Averting Child Sexual Abuse

A Mom Reflects on Parenting and Prevention

As a data-driven professional my career has been spent measuring. I measure my sales team’s success against their targets. I measure a campaign’s success in the marketplace. We even measured poops and pees when our daughter was first born (doctor recommended) … although the line charts weren’t actually necessary. Most of what happens in our lives can easily be measured.

This past year I came to realize child sexual abuse prevention is one thing that cannot be measured – unless it’s averted.

When my children were born, I knew I did not want them to be a statistic. At least not one of the one’s that we see on the news each evening.

We stumbled across the Parenting Safe Children Workshop and signed up. Feather taught us how to prevent our girls from becoming one of the statistics. We took her teaching seriously. We always asked caregivers questions about child safety. We talked regularly with our girls about body safety, making the point they were in charge of their bodies and had to give permission for anyone to touch them. I even told my daughter’s doctors that they needed to ask her permission before examining her. Prior to dropping them off at any activity we went through the regular script, “Don’t go to the bathroom by yourself, don’t go anywhere alone with an adult, don’t go outside the building unless I’ve texted you and you can see my car.” The exact words changed and morphed over the years but the gist and the intent were the same.

We talked about secrets vs. surprises, being isolated or separated when in a group, and the list went on.
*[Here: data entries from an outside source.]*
(* ===== verification/ExitCorrect.v ===== *)
(** * Thread exit (src/tld.c: [tld_cleanup])

    The destructor of the thread-specific value returns, keeps every block,
    adds the thread's statistics to its arena, and unmaps the page of the
    [tld_t] and nothing else.  The pages of segments the thread owned stay
    with its arena; other threads free into them as before. *)
From S2P Require Import Prelude Config Mem Atomic SizeClass Types Os DemoEnv Page Registry Segment Debug Tld Arena Large Slab Init Malloc Heap HeapOps CtlOps InitCorrect SlabSpec LargeCorrect Steady Threads MallocCorrect ReallocCorrect.

Section Exit.
Context `{E : Env}.
Implicit Types (s : machine) (L : live_map) (G : gmap Z Z).

(** ** The invariants when a thread leaves *)

(** [s'] is [s] without the [tld_t] at [arg], but for the statistics. *)
Record left (arg : Z) (s s' : machine) : Prop := {
  lf_mem : mc_mem s' = mc_mem s;
  lf_segs : mc_segs s' = mc_segs s;
  lf_larges : mc_larges s' = mc_larges s;
  lf_tlds : mc_tlds s' = delete arg (mc_tlds s);
  lf_specific : ∃ tid, mc_specific s !! tid = Some arg ∧ mc_specific s' = delete tid (mc_specific s);
  lf_counter : mc_thread_id_counter s' = mc_thread_id_counter s;
  lf_tables : g_tables (mc_g s') = g_tables (mc_g s);
  lf_registry : g_segment_registry (mc_g s') = g_segment_registry (mc_g s);
  lf_list : g_large_list (mc_g s') = g_large_list (mc_g s);
  lf_llock : g_large_lock (mc_g s') = g_large_lock (mc_g s);
  lf_init : g_initialized (mc_g s') = g_initialized (mc_g s);
  lf_count : g_arena_count (mc_g s') = g_arena_count (mc_g s);
  lf_next : g_arena_next (mc_g s') = g_arena_next (mc_g s);
  lf_length : length (g_arenas (mc_g s')) = length (g_arenas (mc_g s));
  lf_locks : locks s' = locks s;
  lf_arena i : arena_link s' i = arena_link s i;
  lf_mapped x : is_mapped s' x ↔ is_mapped s x ∧ ¬ in_range x arg getpagesize
}.

Lemma left_slab arg s s' L :
  left arg s s' → (∀ x, in_segs s x → is_mapped s' x) → slab_inv s L → slab_inv s' L.
Proof.
  intros H Hm [B1 B2 B3 B4 B5 B6 B7 B8 B9].
  split; rewrite ?(lf_tables _ _ _ H), ?(lf_registry _ _ _ H), ?(lf_mem _ _ _ H), ?(lf_segs _ _ _ H); try done.
  - intros b sg a Hb Ha. apply Hm. by exists b, sg.
  - intros r live Hr. unfold lookup_page. rewrite (lf_segs _ _ _ H). by apply (B7 r live).
Qed.

Lemma left_large arg s s' G l :
  left arg s s' → (∀ k lo len x, region s k = Some (lo, len) → k ≠ KTld arg → in_range x lo len → is_mapped s' x) →
  large_inv s G l → large_inv s' G l.
Proof.
  intros H Hm [H1 H2 H3 H4 H5 H6 H7].
  assert (∀ x, in_segs s' x ↔ in_segs s x) as Hs by (intros x; unfold in_segs; by rewrite (lf_segs _ _ _ H)).
  split; rewrite ?(lf_larges _ _ _ H), ?(lf_list _ _ _ H), ?(lf_llock _ _ _ H); try done.
  - intros b e He. destruct (H4 b e He) as [A1 A2 A3 A4 A5 A6 A7]. split; try done.
    + intros a Ha. apply (Hm (KLarge b) b (la_size e)); try done. simpl. unfold lprint.
      rewrite lookup_fmap, He. simpl. by rewrite A1.
    + intros a Ha. rewrite Hs. by apply A5.
  - intros a Ha. rewrite Hs. split; [by eapply (Hm KBoot)|by apply H6].
Qed.

Lemma left_ctl arg s s' :
  left arg s s' → (∀ tid tid', mc_specific s !! tid = Some arg → mc_specific s !! tid' = Some arg → tid = tid') →
  ctl_inv s → ctl_inv s'.
Proof.
  intros H Hinj [H1 H2 H3 H4 H5 H6 Hid H7 H8 H9].
  assert (∀ r, page_link s' r = page_link s r) as Hpg.
  { intros r. unfold page_link, lookup_page. by rewrite (lf_segs _ _ _ H). }
  assert (∀ b, seg_link s' b = seg_link s b) as Hsg by (intros b; unfold seg_link; by rewrite (lf_segs _ _ _ H)).
  assert (∀ a, tld_link s' a = if decide (a = arg) then None else tld_link s a) as Htl.
  { intros a. unfold tld_link. rewrite (lf_tlds _ _ _ H).
    destruct (decide (a = arg)) as [->|]; [by rewrite lookup_delete_eq|by rewrite lookup_delete_ne]. }
  split; rewrite ?(lf_count _ _ _ H), ?(lf_length _ _ _ H), ?(lf_counter _ _ _ H), ?(lf_next _ _ _ H); try done.
  - intros i bins segs. rewrite (lf_arena _ _ _ H). intros Ha. destruct (H3 i bins segs Ha) as [A1 A2 A3]. split; [done| |].
    + intros bin h Hh. destruct (A2 bin h Hh) as (l & Hl & Hnd & Hact). exists l. split_and!; [|done|].
      * eapply chain_ext; [|done]. intros r _. unfold page_next. by rewrite Hpg.
      * intros r Hr. unfold active_page. rewrite Hpg. by apply Hact.
    + destruct A3 as (l & Hl & Hnd & Hs). exists l. split_and!; [|done|].
      * eapply chain_ext; [|done]. intros b _. unfold seg_next. by rewrite Hsg.
      * intros b Hb. rewrite Hsg. by apply Hs.
  - intros b n ar. rewrite Hsg. apply H4.
  - intros a arena id cache. rewrite Htl. destruct (decide (a = arg)) as [|Hne]; [done|]. intros Ha.
    destruct (H6 a arena id cache Ha) as [T1 T2 T3 T4 T5]. split; try done.
    + by rewrite (lf_counter _ _ _ H).
    + intros bin r. rewrite Hpg. apply T4.
    + intros r n b ar. rewrite Hpg. apply T5.
  - intros a a' ar ar' id ca ca'. rewrite !Htl. repeat case_decide; try done. apply Hid.
  - destruct (lf_specific _ _ _ H) as (tid & Ht & ->). intros tid' a [Hne Ha]%lookup_delete_Some.
    destruct (H7 tid' a Ha) as [H0 Hlk]. split; [done|]. rewrite Htl. destruct (decide (a = arg)) as [->|]; [|done].
    by destruct Hne; apply Hinj.
  - intros r n b a o. rewrite Hpg. apply H8.
Qed.

Lemma left_blocks arg s s' L G a n : left arg s s' → hblock s' L G a n ↔ hblock s L G a n.
Proof.
  intros H. unfold hblock, block, lblock, lookup_page. by rewrite (lf_segs _ _ _ H), (lf_larges _ _ _ H).
Qed.

Lemma left_layout arg s s' : left arg s s' → region s (KTld arg) = Some (arg, getpagesize) → layout s → layout s'.
Proof.
  intros H Hr Hl. destruct (lf_specific _ _ _ H) as (tid & Ht & Hsp).
  apply (layout_remove s s' (KTld arg) arg getpagesize Hl Hr).
  - intros k. destruct k as [|b|b|a]; simpl; unfold seg_bases, tld_bases, lprint;
      rewrite ?(lf_segs _ _ _ H), ?(lf_larges _ _ _ H), ?(lf_tlds _ _ _ H); try done.
    rewrite dom_delete_L. destruct (decide (KTld a = KTld arg)) as [[= ->]|Hne].
    + by rewrite decide_False by set_solver.
    + assert (a ≠ arg) by congruence. repeat case_decide; try done; set_solver.
  - apply H.
  - intros tid' a. rewrite Hsp. intros [Hne Ha]%lookup_delete_Some.
    unfold tld_bases. rewrite (lf_tlds _ _ _ H), dom_delete_L. pose proof (ly_known _ Hl _ _ Ha) as Hk.
    unfold tld_bases in Hk. apply elem_of_difference. split; [done|]. intros ->%elem_of_singleton.
    destruct Hne. by eapply (ly_inj _ Hl).
  - intros t1 t2 a. rewrite Hsp. intros [_ H1]%lookup_delete_Some [_ H2]%lookup_delete_Some. by eapply (ly_inj _ Hl).
Qed.

(** ** The destructor *)

(** The arenas after the flush. *)
Definition exit_arena (t : tld_t) (s : machine) : machine :=
  match td_arena t with
  | None => s
  | Some i => upd_arena i (λ a, flush_stats t a <| ar_thread_count ::= λ x, s32 (x - 1) |>) s
  end.

Lemma exit_arena_link t s i : arena_link (exit_arena t s) i = arena_link s i.
Proof.
  unfold exit_arena, arena_link, upd_arena. destruct (td_arena t) as [j|]; [|done]. simpl.
  rewrite list_lookup_alter. case_decide; [subst|done]. by destruct (g_arenas _ !! _).
Qed.

Lemma exit_arena_locks t s : locks (exit_arena t s) = locks s.
Proof.
  unfold exit_arena, locks, upd_arena. destruct (td_arena t) as [j|]; [|done]. simpl.
  apply list_eq. intros i. rewrite !list_lookup_fmap, list_lookup_alter.
  case_decide; [subst|done]. by destruct (g_arenas _ !! _).
Qed.

Context {EL : EnvLaws E}.

Lemma tld_cleanup_run tid s arg t :
  mc_specific s !! tid = Some arg → mc_tlds s !! arg = Some t →
  (bootstrap_buf <=? arg) && (arg <? bootstrap_buf + BOOTSTRAP_BUF_SIZE) = false → arg ≠ 0 →
  tld_cleanup tid s = Ok (sub_mmap_bytes getpagesize (sys_munmap arg getpagesize
    ((exit_arena t (s <| mc_specific ::= delete tid |>)) <| mc_tlds ::= delete arg |>))).
Proof.
  intros Hsp Ht Hnb H0. unfold tld_cleanup. rewrite Hsp. cbv zeta.
  change (mc_tlds (s <| mc_specific ::= delete tid |>)) with (mc_tlds s). rewrite Ht.
  cbn [deref mbind res_bind]. rewrite Hnb. unfold os_munmap, os_page_size.
  destruct (Z.eqb_spec arg 0); [done|]. pose proof getpagesize_pos. destruct (Z.ltb_spec 0 getpagesize); [reflexivity|lia].
Qed.

Lemma exit_left tid s arg t :
  mc_specific s !! tid = Some arg →
  left arg s (sub_mmap_bytes getpagesize (sys_munmap arg getpagesize
    ((exit_arena t (s <| mc_specific ::= delete tid |>)) <| mc_tlds ::= delete arg |>))).
Proof.
  intros Hsp. assert (whole_pages getpagesize = getpagesize) as Hw by apply whole_pages_id, Z.divide_refl.
  assert (∀ s x, is_mapped (sub_mmap_bytes getpagesize (sys_munmap arg getpagesize s)) x ↔
    is_mapped s x ∧ ¬ in_range x arg getpagesize) as Hm.
  { intros s0 x. rewrite <- Hw at 3. apply is_mapped_munmap. }
  pose proof (exit_arena_link t s) as Hl. pose proof (exit_arena_locks t s) as Hk.
  unfold exit_arena in *. destruct (td_arena t) as [i|];
    (split; try done; [eauto|try (simpl; by rewrite length_alter)..|intros x; by rewrite Hm]).
Qed.

(** The mapped regions but the thread's page are still mapped. *)
Lemma left_mapped arg s s' k lo len x :
  left arg s s' → layout s → region s (KTld arg) = Some (arg, getpagesize) →
  region s k = Some (lo, len) → k ≠ KTld arg → in_range x lo len → is_mapped s' x.
Proof.
  intros H Hl Hr Hk Hne Hx. apply (lf_mapped _ _ _ H). destruct (ly_mapped _ Hl _ _ _ Hk) as (_ & _ & Hm).
  split; [by apply Hm|]. pose proof (ly_apart _ Hl _ _ _ _ _ _ Hk Hr Hne).
  unfold disjoint_ranges, in_range in *. lia.
Qed.

Lemma tld_cleanup_inv tid s L G l :
  malloc_inv s L G l → layout s →
  ∃ s', tld_cleanup tid s = Ok s' ∧ malloc_inv s' L G l ∧ layout s' ∧ mc_mem s' = mc_mem s ∧
    (∀ a n, hblock s' L G a n ↔ hblock s L G a n) ∧ mc_specific s' !! tid = None ∧
    ((mc_specific s !! tid = None ∧ s' = s) ∨
     ∃ arg t, mc_specific s !! tid = Some arg ∧ mc_tlds s !! arg = Some t ∧ left arg s s' ∧
       g_arenas (mc_g s') = g_arenas (mc_g (exit_arena t s))).
Proof.
  intros [[Hs Hc Hun] Hla] Hl. destruct (mc_specific s !! tid) as [arg|] eqn:Hsp.
  2:{ exists s. unfold tld_cleanup. rewrite Hsp. split_and!; try done. by left. }
  destruct (ci_specific _ Hc _ _ Hsp) as [H0 [x Hx]]. unfold tld_link in Hx. apply fmap_Some in Hx as (t & Ht & _).
  assert (region s (KTld arg) = Some (arg, getpagesize)) as Hr by (simpl; rewrite decide_True; [done|by eapply ly_known]).
  assert ((bootstrap_buf <=? arg) && (arg <? bootstrap_buf + BOOTSTRAP_BUF_SIZE) = false) as Hnb.
  { apply not_true_is_false. intros [Hlo%Z.leb_le Hhi%Z.ltb_lt]%andb_true_iff. pose proof getpagesize_pos.
    pose proof (ly_apart _ Hl (KTld arg) KBoot _ _ _ _ Hr eq_refl ltac:(discriminate)) as Hd.
    unfold disjoint_ranges in Hd. config. lia. }
  eexists. split; [by eapply tld_cleanup_run|]. pose proof (exit_left tid s arg t Hsp) as Hleft.
  set (s' := sub_mmap_bytes _ _) in *.
  assert (mc_specific s' !! tid = None ∧ g_arenas (mc_g s') = g_arenas (mc_g (exit_arena t s))) as [Hnone Har].
  { unfold s', exit_arena. split; [destruct (td_arena t); apply lookup_delete_eq|by destruct (td_arena t)]. }
  clearbody s'. split_and!; [split; [split|]| |apply Hleft| |done|right; eauto 10].
  - eapply left_slab; [done| |done]. intros y (b & sg & Hb & Hy).
    apply (left_mapped arg s s' (KSeg b) b SEGMENT_SIZE); try done. simpl. rewrite decide_True; [done|].
    apply elem_of_dom. eauto.
  - eapply left_ctl; [done| |done]. intros t1 t2. apply (ly_inj _ Hl).
  - unfold unlocked. by rewrite (lf_locks _ _ _ Hleft).
  - eapply left_large; [done| |done]. intros. by eapply left_mapped.
  - by eapply left_layout.
  - intros a n. by eapply left_blocks.
Qed.

(** What thread exit does to the machine: nothing when the thread has no
    [tld_t]; otherwise its page is unmapped, and only it. *)
Definition exit_ok (tid : Z) (s s' : machine) : Prop :=
  mc_mem s' = mc_mem s ∧ mc_specific s' !! tid = None ∧
  ((mc_specific s !! tid = None ∧ s' = s) ∨
   ∃ arg t, mc_specific s !! tid = Some arg ∧ mc_tlds s !! arg = Some t ∧
     mc_tlds s' = delete arg (mc_tlds s) ∧ g_arenas (mc_g s') = g_arenas (mc_g (exit_arena t s)) ∧
     ∀ x, is_mapped s' x ↔ is_mapped s x ∧ ¬ in_range x arg getpagesize).

Lemma tld_cleanup_refines tid s B :
  represents s B → layout s →
  ∃ s', tld_cleanup tid s = Ok s' ∧ represents s' B ∧ layout s' ∧ exit_ok tid s s'.
Proof.
  intros (L & G & l & Hinv & HB) Hl.
  destruct (tld_cleanup_inv tid s L G l Hinv Hl) as (s' & Hrun & Hi & Hl' & Hm & Hb & Hn & Hcase).
  exists s'. unfold exit_ok. split_and!; [done| |done|done|done|].
  - exists L, G, l. split; [done|]. intros a n. by rewrite Hb.
  - destruct Hcase as [?|(arg & t & ? & ? & Hleft & ?)]; [by left|right]. exists arg, t.
    split_and!; [done|done|apply Hleft|done|apply Hleft].
Qed.

(** ** The layout holds from the start *)
Lemma ready_layout : layout ready_machine.
Proof.
  assert (∀ k, region ready_machine k = if decide (k = KBoot) then Some (bootstrap_buf, BOOTSTRAP_BUF_SIZE) else None) as Hr.
  { assert (seg_bases ready_machine = ∅ ∧ tld_bases ready_machine = ∅) as [Hs Ht] by (split; apply dom_empty_L).
    intros [|b|b|a]; [done|..]; simpl; rewrite ?Hs, ?Ht; repeat case_decide; try done; set_solver. }
  split; try (setoid_rewrite Hr); try done.
  - intros k lo len. case_decide; [subst; by intros [= <- <-]|done].
  - intros k lo len. case_decide; [subst; intros [= <- <-]|done].
    split_and!; [apply bootstrap_buf_range|config; lia|]. intros x Hx. by apply (lv_boot _ _ _ ready_large).
  - intros k lo len. by case_decide.
  - intros k k' lo len lo' len'. repeat case_decide; try done. by subst.
Qed.

End Exit.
Fast forward to last fall: My two girls are now in their teens and they, along with another teammate, came to me and another mom to share “something wasn’t quite right at practice.”

They proceeded to share in detail what amounted to a situation where the coach was grooming the post-puberty girls. He had begun to try to get them alone and was becoming bolder in his actions. The girls on the team made a pact, to not tell the adults, but these three young women recognized everything their parents had been telling and teaching them was coming into play - and they needed help. 

After they told us, and asked for help, we quickly assured them they had done exactly the right thing and that the adults would handle it going forward. The girls never saw the coach again. The parents took action by contacting the owner who engaged a child abuse specialist, engaging a detective through law enforcement, and beginning counseling to ensure all stones had been uncovered.

How many of these cases happen every year – where a child, from the time they were toddlers, has been taught basic body-safety techniques and averts what could have been a very dire situation.

An educated parent and an empowered child can avert a child sexual abuser.

Read the daughter's post here:

A Teen Shares Her Story

Red Flags, But Can I Tell My Parents?

"If something does not feel right, you need to tell us…”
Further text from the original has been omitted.